Collected data entries
BEGIN
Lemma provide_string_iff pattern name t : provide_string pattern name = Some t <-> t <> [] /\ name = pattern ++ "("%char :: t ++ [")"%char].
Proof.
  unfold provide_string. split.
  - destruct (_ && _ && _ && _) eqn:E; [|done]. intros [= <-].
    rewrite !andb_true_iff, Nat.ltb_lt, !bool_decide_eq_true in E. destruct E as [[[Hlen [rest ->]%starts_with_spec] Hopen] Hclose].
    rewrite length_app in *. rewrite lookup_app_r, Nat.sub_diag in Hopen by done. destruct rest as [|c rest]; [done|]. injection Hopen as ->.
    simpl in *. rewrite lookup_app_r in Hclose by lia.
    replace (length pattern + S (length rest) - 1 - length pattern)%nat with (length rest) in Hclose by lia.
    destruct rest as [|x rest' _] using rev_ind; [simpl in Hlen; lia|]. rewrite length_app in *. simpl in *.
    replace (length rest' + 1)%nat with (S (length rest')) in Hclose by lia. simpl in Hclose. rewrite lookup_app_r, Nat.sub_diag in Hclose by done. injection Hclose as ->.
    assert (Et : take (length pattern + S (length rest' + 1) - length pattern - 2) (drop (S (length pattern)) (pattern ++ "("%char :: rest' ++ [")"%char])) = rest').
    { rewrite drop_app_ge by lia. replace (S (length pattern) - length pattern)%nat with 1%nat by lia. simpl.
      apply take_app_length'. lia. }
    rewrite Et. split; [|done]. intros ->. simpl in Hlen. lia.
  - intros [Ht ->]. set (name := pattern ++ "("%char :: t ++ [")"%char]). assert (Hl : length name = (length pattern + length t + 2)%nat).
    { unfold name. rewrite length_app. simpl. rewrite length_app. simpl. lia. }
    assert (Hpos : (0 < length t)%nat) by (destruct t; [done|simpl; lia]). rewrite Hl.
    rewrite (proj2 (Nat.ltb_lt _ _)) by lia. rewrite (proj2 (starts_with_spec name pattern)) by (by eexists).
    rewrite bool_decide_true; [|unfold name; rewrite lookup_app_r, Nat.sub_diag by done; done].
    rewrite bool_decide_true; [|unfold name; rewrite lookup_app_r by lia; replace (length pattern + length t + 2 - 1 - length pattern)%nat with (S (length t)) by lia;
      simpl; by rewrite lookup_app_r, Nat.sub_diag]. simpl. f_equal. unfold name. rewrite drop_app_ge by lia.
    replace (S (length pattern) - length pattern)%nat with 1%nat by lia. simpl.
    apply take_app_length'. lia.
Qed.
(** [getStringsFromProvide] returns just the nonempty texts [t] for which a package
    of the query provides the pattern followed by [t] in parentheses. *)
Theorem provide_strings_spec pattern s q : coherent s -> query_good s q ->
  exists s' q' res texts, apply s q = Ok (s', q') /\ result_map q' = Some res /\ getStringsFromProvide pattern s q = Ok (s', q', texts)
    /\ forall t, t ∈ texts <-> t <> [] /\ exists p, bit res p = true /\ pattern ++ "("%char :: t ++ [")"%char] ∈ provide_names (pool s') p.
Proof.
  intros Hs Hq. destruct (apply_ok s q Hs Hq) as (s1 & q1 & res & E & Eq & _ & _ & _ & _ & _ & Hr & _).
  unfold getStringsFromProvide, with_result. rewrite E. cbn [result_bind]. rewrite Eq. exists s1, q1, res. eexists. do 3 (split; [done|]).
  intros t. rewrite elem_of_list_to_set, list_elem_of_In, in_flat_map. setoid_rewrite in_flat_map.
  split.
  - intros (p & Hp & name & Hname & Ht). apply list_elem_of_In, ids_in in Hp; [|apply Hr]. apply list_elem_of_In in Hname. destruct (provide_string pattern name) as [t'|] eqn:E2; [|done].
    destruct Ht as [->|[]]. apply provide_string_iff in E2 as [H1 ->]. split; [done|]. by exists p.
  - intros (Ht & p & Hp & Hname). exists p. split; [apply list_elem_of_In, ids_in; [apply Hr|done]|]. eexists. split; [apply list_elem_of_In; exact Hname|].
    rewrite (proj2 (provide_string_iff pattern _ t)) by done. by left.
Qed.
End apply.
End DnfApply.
END
BEGIN
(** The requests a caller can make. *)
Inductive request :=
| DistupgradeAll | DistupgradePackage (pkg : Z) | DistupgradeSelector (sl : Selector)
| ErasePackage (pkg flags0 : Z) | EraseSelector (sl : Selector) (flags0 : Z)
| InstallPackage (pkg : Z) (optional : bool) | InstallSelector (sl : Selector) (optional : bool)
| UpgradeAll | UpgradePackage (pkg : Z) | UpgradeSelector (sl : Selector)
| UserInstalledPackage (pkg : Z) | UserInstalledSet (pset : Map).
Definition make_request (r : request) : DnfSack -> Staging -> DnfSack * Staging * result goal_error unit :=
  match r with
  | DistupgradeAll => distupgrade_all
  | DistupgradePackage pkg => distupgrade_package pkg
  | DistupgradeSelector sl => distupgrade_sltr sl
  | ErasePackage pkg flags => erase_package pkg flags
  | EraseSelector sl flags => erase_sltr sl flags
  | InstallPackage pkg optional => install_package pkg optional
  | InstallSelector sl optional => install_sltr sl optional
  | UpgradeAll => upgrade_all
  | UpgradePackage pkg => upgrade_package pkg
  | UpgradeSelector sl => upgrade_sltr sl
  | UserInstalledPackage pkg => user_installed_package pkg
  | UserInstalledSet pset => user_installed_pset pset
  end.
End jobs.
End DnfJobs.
END
BEGIN
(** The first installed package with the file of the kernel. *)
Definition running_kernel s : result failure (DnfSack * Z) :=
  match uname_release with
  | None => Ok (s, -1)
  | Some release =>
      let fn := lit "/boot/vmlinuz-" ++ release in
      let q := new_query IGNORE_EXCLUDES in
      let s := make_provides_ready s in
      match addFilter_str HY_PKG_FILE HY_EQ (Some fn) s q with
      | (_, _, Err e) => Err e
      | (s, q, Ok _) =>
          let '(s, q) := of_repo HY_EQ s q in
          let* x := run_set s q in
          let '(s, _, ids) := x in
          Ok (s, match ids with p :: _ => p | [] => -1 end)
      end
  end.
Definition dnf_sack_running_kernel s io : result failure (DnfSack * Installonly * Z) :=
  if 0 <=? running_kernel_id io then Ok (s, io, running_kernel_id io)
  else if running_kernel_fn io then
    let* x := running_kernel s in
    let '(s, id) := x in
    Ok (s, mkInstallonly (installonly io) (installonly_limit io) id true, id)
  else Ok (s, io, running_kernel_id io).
END
Beginning at the line above with "Lemma provide_string_iff pattern" and finishing at the line with "destruct rest as [|x", return each line exactly and return nothing else.

- Result below:
Lemma provide_string_iff pattern name t : provide_string pattern name = Some t <-> t <> [] /\ name = pattern ++ "("%char :: t ++ [")"%char].
Proof.
  unfold provide_string. split.
  - destruct (_ && _ && _ && _) eqn:E; [|done]. intros [= <-].
    rewrite !andb_true_iff, Nat.ltb_lt, !bool_decide_eq_true in E. destruct E as [[[Hlen [rest ->]%starts_with_spec] Hopen] Hclose].
    rewrite length_app in *. rewrite lookup_app_r, Nat.sub_diag in Hopen by done. destruct rest as [|c rest]; [done|]. injection Hopen as ->.
    simpl in *. rewrite lookup_app_r in Hclose by lia.
    replace (length pattern + S (length rest) - 1 - length pattern)%nat with (length rest) in Hclose by lia.
    destruct rest as [|x rest' _] using rev_ind; [simpl in Hlen; lia|]. rewrite length_app in *. simpl in *.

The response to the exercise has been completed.